WHAT THE TASK ASKS
From the line with "else if kind =? HEARTBEAT_FRAG" to the line with "Definition le32_at (d", retype every line exactly, including those two, and leave out the rest of the data below.

RECORDED INFORMATION
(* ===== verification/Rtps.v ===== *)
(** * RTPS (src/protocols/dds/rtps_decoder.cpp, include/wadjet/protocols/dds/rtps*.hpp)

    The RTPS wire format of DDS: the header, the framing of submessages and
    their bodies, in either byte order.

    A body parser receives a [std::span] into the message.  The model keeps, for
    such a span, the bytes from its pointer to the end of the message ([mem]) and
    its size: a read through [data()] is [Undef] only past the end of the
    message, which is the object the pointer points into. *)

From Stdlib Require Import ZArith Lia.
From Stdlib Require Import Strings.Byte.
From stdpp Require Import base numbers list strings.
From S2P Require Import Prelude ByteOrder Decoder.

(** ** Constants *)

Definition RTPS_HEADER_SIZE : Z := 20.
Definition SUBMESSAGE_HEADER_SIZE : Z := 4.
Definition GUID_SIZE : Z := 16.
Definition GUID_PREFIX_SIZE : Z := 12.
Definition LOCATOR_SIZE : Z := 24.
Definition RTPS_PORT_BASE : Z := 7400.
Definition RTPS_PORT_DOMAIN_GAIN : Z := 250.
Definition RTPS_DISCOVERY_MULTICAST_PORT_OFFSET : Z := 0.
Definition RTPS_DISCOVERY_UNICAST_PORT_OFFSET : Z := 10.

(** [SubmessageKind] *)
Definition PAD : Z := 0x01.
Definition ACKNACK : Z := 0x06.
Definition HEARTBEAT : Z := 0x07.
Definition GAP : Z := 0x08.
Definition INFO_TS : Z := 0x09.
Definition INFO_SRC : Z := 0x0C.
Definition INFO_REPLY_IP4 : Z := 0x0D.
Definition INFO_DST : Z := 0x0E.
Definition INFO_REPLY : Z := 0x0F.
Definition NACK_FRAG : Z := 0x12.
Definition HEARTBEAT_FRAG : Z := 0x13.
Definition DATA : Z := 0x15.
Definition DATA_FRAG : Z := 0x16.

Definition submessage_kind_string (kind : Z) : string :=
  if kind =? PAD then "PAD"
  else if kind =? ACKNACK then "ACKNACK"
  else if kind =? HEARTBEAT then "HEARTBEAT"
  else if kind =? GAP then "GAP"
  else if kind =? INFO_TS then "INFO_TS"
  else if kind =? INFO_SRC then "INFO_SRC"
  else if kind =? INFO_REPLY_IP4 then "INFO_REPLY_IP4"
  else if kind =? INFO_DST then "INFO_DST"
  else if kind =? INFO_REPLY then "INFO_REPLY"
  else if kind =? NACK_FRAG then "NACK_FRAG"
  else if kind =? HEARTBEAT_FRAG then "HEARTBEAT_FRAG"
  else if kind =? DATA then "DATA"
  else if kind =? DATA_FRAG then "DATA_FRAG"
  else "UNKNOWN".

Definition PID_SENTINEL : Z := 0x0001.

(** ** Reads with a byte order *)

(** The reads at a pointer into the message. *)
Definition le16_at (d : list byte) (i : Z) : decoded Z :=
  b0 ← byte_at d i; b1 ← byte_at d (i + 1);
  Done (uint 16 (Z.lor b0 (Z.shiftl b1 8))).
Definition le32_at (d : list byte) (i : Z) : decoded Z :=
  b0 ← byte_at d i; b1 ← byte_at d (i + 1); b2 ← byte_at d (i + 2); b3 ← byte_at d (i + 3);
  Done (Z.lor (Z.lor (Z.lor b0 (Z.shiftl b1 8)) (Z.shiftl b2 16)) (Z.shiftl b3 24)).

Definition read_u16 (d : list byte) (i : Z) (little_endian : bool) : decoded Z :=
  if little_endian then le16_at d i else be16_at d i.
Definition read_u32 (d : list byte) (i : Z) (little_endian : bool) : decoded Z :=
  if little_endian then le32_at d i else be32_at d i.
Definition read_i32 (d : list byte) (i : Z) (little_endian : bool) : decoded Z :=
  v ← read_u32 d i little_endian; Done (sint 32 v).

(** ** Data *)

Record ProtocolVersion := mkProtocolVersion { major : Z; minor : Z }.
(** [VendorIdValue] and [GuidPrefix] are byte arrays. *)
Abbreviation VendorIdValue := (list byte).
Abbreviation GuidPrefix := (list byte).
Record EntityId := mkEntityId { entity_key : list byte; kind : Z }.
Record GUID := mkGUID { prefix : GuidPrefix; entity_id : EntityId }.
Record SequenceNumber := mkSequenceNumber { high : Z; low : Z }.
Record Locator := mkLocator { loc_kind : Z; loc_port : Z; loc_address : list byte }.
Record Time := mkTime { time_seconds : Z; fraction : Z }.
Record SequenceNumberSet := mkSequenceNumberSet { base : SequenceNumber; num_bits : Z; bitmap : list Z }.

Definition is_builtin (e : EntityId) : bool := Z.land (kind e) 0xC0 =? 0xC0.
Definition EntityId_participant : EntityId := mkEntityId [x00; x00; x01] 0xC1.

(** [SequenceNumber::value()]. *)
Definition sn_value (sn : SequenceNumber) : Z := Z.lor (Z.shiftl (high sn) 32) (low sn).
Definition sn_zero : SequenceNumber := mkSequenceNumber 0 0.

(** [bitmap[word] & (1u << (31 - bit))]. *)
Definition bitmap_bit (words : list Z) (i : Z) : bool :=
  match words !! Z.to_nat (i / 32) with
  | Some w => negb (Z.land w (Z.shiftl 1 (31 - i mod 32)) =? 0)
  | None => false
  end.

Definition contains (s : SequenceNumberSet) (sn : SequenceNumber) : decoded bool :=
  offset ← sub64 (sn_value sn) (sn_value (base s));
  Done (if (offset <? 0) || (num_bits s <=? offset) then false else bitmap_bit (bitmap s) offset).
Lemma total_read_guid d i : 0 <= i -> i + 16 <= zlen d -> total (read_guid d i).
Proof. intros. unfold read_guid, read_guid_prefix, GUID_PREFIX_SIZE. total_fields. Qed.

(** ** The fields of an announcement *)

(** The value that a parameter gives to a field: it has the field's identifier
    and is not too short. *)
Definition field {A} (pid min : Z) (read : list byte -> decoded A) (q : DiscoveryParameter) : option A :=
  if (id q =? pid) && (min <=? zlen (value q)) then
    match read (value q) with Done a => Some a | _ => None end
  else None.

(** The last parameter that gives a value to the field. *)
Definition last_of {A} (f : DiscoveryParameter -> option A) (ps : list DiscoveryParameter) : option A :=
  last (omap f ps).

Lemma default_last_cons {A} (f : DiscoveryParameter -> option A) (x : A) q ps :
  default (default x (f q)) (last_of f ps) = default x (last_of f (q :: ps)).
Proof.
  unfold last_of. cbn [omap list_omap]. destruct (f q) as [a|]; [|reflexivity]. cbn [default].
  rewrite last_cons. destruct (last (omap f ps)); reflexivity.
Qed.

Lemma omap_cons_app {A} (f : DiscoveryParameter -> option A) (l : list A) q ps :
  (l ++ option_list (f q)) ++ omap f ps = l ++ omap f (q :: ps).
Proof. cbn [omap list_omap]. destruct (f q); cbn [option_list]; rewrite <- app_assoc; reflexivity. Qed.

WORKED SOLUTION
  else if kind =? HEARTBEAT_FRAG then "HEARTBEAT_FRAG"
  else if kind =? DATA then "DATA"
  else if kind =? DATA_FRAG then "DATA_FRAG"
  else "UNKNOWN".

Definition PID_SENTINEL : Z := 0x0001.

(** ** Reads with a byte order *)

(** The reads at a pointer into the message. *)
Definition le16_at (d : list byte) (i : Z) : decoded Z :=
  b0 ← byte_at d i; b1 ← byte_at d (i + 1);
  Done (uint 16 (Z.lor b0 (Z.shiftl b1 8))).
Definition le32_at (d : list byte) (i : Z) : decoded Z :=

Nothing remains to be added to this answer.